## Exercise brief
Copy out the data line by line exactly, from its start to the line bearing "(min_time_of frame0 others)).", inclusive.

Collected data
□ □ □ □ □ □ □

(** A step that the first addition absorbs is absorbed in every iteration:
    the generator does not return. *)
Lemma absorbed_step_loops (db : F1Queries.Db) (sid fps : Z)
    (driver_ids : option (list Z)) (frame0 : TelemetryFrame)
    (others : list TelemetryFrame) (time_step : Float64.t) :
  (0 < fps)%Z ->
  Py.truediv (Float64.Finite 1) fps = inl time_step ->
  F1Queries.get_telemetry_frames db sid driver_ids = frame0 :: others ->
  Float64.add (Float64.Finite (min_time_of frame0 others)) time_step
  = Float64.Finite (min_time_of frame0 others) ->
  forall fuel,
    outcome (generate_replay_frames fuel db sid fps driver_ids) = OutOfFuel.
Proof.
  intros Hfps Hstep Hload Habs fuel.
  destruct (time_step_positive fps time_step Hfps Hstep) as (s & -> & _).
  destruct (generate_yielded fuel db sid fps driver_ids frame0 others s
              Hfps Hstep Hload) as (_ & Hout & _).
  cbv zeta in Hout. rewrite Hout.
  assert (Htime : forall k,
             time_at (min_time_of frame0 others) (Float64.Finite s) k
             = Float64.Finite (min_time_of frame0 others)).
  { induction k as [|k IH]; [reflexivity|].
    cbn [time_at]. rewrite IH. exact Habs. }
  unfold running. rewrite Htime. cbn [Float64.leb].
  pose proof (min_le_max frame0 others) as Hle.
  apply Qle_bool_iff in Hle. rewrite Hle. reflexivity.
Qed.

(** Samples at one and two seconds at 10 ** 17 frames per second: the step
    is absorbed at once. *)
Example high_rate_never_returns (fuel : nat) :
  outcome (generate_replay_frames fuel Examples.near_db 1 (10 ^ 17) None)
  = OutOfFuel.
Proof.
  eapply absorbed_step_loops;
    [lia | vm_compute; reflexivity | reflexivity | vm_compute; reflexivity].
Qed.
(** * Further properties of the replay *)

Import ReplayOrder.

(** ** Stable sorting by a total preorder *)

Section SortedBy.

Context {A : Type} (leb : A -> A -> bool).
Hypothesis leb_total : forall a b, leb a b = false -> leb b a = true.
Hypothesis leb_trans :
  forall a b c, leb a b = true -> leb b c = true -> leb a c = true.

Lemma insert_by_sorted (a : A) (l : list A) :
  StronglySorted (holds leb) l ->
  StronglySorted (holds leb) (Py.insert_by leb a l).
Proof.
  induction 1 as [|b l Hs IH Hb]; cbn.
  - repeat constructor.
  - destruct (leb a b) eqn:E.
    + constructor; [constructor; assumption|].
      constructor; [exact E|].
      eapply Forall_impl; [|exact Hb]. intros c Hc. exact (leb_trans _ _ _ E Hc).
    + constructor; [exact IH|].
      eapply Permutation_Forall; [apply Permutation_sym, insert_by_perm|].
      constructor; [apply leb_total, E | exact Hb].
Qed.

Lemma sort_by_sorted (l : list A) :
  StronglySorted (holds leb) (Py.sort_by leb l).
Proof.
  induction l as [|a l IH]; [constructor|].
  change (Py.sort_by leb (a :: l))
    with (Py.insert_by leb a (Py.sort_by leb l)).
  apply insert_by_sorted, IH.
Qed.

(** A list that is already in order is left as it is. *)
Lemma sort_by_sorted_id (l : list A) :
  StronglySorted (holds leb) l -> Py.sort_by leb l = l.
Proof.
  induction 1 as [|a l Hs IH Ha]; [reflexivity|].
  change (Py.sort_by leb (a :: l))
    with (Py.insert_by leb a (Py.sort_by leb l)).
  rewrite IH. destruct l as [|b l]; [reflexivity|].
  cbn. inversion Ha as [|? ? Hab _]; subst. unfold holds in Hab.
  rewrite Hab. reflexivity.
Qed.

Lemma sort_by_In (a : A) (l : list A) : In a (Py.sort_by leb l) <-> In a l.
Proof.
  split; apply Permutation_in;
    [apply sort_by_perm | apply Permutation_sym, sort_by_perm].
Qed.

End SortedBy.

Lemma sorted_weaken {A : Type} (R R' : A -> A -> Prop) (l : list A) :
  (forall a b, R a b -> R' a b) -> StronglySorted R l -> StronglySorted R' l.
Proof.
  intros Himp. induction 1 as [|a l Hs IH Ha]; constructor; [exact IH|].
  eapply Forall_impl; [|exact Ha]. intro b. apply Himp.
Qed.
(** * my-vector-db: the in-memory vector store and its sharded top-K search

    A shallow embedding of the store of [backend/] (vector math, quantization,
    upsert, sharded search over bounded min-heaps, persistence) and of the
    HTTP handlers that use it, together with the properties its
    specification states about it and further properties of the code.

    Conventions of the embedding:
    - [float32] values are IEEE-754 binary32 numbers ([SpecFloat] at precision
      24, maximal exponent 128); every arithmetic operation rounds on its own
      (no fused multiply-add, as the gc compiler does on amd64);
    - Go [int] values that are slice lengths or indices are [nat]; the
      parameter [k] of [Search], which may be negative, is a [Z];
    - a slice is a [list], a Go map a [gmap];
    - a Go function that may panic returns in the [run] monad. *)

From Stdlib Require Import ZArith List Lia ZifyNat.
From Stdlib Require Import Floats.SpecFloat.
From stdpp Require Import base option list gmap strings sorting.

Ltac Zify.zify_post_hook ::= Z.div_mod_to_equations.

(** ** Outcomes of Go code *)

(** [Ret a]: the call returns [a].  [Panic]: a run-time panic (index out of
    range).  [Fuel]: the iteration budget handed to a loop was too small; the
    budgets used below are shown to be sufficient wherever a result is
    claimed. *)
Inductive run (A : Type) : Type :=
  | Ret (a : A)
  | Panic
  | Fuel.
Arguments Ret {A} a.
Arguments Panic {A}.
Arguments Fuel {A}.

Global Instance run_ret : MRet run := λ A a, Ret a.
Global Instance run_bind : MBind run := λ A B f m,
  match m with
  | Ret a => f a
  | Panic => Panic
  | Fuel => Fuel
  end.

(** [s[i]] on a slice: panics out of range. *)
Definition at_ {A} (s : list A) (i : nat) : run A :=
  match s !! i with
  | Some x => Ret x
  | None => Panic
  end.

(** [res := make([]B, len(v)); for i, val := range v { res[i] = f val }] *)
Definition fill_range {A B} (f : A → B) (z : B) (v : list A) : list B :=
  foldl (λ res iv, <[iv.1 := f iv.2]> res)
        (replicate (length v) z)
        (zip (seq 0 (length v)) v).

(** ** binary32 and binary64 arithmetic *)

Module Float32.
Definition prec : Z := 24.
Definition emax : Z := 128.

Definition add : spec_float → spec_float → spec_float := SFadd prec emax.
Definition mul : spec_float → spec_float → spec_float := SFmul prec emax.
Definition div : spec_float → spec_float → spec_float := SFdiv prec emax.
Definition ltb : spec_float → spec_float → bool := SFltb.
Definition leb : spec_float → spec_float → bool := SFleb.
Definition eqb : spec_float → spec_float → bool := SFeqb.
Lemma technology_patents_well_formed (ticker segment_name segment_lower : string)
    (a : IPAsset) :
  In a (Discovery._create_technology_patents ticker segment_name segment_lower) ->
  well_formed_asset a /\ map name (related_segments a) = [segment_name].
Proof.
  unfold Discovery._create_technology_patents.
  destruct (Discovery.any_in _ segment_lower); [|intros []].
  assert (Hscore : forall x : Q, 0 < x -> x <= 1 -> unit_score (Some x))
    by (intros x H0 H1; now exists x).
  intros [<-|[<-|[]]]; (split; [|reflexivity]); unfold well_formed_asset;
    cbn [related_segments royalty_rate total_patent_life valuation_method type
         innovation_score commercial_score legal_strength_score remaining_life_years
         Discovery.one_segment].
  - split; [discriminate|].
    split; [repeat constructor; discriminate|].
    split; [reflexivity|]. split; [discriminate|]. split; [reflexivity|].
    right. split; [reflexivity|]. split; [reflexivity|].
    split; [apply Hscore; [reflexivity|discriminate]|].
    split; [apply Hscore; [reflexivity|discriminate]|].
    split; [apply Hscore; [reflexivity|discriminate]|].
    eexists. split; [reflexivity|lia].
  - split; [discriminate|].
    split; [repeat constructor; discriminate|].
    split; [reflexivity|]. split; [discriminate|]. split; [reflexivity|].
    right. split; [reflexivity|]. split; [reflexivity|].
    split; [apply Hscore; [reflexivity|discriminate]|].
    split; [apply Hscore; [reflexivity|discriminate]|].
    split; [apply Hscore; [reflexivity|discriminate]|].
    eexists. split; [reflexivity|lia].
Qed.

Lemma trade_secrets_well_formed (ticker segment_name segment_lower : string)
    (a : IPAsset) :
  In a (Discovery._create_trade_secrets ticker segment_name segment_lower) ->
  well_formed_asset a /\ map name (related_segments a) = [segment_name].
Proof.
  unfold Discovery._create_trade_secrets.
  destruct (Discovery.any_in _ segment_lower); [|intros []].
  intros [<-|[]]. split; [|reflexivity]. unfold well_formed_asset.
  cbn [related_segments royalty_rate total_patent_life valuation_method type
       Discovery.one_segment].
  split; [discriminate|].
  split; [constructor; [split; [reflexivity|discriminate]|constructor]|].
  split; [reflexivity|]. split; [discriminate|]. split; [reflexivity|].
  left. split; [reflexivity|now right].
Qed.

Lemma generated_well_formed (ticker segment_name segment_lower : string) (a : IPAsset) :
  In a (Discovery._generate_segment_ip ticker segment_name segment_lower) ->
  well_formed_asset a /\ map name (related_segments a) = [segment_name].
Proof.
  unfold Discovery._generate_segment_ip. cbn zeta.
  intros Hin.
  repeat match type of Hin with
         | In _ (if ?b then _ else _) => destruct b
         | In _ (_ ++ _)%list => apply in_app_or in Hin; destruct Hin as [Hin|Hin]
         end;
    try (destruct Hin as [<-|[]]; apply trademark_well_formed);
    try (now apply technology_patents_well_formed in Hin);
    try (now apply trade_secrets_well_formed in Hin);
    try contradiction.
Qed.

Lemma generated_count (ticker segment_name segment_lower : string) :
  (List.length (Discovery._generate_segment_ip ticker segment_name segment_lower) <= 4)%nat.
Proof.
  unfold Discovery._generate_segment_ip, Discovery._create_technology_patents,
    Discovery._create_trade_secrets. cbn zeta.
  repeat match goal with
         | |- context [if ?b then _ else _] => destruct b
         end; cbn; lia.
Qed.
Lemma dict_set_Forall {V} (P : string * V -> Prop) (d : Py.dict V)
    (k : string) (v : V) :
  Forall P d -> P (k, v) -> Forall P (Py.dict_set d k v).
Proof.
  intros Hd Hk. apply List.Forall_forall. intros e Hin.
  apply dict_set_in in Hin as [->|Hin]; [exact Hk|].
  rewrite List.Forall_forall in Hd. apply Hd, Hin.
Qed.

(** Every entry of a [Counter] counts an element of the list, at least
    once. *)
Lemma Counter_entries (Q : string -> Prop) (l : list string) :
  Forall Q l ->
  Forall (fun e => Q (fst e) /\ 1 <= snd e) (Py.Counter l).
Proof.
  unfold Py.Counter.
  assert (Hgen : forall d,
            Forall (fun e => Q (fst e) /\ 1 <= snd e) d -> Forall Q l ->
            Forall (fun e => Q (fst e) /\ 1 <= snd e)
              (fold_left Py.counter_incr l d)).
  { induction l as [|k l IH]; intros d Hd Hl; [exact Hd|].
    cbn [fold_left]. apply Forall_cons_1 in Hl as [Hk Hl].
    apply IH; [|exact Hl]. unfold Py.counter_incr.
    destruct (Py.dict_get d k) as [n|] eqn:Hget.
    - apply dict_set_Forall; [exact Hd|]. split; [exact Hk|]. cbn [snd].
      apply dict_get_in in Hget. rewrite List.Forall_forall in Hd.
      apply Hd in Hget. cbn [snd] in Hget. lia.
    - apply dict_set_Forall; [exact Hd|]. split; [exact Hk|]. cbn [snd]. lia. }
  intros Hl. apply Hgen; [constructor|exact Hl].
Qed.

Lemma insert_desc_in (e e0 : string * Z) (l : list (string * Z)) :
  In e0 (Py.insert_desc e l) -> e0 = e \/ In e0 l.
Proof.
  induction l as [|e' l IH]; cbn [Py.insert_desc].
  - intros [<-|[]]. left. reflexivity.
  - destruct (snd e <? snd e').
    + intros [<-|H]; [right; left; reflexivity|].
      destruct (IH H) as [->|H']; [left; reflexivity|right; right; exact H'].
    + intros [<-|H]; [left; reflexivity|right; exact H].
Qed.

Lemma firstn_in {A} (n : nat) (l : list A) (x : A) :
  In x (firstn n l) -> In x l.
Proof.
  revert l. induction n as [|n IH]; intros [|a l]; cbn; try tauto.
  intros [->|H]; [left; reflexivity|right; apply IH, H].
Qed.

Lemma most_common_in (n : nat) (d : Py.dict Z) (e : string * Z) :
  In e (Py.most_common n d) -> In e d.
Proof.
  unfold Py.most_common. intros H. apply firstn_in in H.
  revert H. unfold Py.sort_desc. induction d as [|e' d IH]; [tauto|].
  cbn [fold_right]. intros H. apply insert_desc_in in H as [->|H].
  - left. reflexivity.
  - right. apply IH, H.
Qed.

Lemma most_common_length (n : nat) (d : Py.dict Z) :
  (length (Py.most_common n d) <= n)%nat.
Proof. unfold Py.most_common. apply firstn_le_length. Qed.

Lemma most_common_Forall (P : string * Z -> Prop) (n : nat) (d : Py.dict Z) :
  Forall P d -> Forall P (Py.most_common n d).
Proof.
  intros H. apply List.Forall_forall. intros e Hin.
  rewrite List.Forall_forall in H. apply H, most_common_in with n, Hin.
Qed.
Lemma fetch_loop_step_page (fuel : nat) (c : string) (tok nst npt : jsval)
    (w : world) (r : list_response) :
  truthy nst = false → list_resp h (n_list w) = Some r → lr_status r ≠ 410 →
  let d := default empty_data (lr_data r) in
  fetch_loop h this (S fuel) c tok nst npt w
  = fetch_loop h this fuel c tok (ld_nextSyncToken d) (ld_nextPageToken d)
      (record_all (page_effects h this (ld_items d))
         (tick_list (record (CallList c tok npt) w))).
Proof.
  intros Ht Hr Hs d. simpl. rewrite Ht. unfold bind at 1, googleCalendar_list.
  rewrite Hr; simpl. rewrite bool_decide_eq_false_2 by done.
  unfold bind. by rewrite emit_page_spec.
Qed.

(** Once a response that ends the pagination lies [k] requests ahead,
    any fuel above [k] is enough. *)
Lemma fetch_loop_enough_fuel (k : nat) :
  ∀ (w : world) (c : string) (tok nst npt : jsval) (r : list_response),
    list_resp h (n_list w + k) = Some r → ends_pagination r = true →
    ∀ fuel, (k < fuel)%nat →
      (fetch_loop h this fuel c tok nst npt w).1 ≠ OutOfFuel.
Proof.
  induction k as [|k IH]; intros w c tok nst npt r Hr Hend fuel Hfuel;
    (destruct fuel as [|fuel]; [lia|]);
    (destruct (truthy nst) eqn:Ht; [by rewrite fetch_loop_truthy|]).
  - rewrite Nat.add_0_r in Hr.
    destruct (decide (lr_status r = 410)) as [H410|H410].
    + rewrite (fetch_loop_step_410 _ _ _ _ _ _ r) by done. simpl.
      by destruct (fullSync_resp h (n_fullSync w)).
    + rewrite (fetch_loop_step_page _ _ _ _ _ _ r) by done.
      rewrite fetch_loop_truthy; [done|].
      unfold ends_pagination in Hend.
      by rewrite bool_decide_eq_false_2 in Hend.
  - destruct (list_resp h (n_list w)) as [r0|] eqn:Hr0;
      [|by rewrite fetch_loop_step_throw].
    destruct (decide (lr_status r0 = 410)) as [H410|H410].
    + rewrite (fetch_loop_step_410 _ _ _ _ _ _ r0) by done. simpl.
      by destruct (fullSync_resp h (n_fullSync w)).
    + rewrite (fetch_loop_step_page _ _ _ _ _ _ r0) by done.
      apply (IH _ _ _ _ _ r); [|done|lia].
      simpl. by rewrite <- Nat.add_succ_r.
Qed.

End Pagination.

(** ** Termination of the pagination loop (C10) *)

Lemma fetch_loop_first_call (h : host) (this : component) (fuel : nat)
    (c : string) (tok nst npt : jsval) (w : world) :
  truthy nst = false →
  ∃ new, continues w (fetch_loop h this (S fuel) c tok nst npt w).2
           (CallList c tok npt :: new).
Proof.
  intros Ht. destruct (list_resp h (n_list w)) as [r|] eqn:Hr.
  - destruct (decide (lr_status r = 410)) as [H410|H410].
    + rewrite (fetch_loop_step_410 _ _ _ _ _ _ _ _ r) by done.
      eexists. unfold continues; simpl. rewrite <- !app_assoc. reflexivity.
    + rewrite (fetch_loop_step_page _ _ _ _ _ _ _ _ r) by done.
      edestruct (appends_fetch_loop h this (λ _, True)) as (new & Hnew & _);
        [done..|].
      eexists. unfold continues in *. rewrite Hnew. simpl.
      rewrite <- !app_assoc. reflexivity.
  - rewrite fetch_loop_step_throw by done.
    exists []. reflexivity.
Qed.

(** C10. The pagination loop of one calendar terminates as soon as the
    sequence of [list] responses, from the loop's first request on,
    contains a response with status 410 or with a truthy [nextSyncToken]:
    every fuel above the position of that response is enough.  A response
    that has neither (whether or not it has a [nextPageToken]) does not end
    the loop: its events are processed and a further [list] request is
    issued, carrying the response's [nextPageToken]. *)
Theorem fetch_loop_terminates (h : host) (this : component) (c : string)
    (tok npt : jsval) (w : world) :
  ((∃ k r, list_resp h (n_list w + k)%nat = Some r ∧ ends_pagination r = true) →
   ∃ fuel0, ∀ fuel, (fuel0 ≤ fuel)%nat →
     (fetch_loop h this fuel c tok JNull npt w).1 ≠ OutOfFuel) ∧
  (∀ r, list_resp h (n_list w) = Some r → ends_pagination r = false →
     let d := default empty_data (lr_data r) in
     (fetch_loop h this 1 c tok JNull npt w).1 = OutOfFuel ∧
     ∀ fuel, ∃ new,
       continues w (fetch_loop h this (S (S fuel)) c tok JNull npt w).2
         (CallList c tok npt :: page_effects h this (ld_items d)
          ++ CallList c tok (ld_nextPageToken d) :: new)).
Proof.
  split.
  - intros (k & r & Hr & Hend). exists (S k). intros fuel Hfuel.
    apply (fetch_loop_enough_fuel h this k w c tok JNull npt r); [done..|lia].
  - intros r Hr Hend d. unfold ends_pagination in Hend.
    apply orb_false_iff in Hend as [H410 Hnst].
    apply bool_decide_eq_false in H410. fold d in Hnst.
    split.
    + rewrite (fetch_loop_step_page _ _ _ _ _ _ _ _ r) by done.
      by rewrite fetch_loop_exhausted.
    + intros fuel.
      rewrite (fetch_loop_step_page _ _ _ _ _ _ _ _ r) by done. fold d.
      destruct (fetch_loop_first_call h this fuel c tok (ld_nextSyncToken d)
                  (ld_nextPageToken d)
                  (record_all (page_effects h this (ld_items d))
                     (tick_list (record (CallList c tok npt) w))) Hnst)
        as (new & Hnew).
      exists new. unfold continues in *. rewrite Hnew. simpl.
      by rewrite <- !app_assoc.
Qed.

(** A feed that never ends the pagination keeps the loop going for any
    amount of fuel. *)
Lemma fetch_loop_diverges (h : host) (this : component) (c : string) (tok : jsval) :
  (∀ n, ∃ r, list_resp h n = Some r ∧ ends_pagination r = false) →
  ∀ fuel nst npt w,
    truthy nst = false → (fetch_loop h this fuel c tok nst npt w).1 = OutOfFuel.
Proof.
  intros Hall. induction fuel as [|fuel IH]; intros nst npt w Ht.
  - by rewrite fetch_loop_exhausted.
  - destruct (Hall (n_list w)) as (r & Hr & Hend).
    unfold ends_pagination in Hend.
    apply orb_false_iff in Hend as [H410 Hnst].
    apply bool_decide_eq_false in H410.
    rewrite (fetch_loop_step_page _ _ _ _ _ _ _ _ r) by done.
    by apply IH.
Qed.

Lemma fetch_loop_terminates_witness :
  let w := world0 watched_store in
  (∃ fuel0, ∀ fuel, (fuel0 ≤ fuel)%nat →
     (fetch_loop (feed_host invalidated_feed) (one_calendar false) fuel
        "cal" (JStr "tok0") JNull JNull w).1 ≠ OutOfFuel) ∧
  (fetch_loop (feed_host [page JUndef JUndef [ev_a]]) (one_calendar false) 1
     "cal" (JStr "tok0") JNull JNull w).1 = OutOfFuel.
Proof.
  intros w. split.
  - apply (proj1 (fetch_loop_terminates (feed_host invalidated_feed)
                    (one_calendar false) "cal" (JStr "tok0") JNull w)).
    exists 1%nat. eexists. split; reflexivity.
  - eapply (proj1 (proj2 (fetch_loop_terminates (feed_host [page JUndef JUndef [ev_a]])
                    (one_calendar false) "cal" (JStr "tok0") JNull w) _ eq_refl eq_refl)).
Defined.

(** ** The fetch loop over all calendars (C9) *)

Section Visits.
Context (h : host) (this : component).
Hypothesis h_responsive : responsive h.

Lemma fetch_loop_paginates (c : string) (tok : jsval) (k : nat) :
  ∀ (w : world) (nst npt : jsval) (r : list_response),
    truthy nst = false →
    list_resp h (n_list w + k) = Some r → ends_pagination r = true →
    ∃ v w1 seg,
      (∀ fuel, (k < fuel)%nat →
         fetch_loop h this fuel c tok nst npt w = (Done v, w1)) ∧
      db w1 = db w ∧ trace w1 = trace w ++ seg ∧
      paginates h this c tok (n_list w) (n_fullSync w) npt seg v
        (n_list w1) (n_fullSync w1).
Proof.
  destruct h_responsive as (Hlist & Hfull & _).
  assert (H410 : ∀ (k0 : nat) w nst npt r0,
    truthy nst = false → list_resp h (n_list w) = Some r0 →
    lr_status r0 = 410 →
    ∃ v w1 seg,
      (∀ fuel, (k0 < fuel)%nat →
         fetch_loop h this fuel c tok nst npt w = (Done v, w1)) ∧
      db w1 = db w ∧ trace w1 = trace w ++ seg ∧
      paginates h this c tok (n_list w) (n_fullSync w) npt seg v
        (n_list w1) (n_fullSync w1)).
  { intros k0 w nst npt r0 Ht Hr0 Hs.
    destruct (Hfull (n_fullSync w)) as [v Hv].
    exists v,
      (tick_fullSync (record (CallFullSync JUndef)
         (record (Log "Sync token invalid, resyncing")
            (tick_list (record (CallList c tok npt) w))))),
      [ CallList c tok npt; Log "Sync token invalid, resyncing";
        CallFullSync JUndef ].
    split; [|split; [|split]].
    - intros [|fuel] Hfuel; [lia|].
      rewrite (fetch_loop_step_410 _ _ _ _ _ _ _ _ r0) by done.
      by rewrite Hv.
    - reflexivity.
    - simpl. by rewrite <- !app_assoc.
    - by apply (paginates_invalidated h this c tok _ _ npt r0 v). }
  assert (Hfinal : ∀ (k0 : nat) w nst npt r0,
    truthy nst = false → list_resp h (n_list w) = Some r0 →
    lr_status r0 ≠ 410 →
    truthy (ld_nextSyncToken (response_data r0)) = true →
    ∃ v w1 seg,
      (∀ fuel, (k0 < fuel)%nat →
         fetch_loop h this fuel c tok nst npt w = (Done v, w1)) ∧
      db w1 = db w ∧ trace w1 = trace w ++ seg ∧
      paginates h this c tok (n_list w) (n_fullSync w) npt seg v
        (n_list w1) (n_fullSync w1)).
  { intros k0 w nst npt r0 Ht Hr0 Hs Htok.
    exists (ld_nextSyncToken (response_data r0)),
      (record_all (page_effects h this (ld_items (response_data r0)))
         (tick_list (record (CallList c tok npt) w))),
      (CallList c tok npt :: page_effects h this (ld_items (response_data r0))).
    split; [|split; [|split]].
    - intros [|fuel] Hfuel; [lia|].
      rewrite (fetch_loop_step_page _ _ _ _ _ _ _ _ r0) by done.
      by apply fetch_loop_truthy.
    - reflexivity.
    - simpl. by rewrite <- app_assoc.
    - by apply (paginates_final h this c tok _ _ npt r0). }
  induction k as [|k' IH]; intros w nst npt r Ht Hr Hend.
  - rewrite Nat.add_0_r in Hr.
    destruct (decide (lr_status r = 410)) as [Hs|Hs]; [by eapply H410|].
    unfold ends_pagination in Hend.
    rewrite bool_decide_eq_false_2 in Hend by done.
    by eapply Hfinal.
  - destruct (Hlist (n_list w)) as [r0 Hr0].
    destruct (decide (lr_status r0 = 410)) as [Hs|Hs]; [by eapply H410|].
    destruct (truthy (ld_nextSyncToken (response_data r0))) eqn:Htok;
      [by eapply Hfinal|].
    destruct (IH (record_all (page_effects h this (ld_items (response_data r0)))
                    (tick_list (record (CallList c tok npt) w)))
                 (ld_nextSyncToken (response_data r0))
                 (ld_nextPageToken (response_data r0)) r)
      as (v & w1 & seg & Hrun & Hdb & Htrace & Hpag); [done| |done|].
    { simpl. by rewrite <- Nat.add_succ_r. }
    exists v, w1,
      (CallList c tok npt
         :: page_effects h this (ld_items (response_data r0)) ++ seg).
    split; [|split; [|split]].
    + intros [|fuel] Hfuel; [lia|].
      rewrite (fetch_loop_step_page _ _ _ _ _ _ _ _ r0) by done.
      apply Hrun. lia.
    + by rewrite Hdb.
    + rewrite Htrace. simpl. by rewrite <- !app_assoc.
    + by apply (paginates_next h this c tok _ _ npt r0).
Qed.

□ □ □ □ □ □ □

## Output below
(** A step that the first addition absorbs is absorbed in every iteration:
    the generator does not return. *)
Lemma absorbed_step_loops (db : F1Queries.Db) (sid fps : Z)
    (driver_ids : option (list Z)) (frame0 : TelemetryFrame)
    (others : list TelemetryFrame) (time_step : Float64.t) :
  (0 < fps)%Z ->
  Py.truediv (Float64.Finite 1) fps = inl time_step ->
  F1Queries.get_telemetry_frames db sid driver_ids = frame0 :: others ->
  Float64.add (Float64.Finite (min_time_of frame0 others)) time_step
  = Float64.Finite (min_time_of frame0 others) ->
  forall fuel,
    outcome (generate_replay_frames fuel db sid fps driver_ids) = OutOfFuel.
Proof.
  intros Hfps Hstep Hload Habs fuel.
  destruct (time_step_positive fps time_step Hfps Hstep) as (s & -> & _).
  destruct (generate_yielded fuel db sid fps driver_ids frame0 others s
              Hfps Hstep Hload) as (_ & Hout & _).
  cbv zeta in Hout. rewrite Hout.
  assert (Htime : forall k,
             time_at (min_time_of frame0 others) (Float64.Finite s) k
             = Float64.Finite (min_time_of frame0 others)).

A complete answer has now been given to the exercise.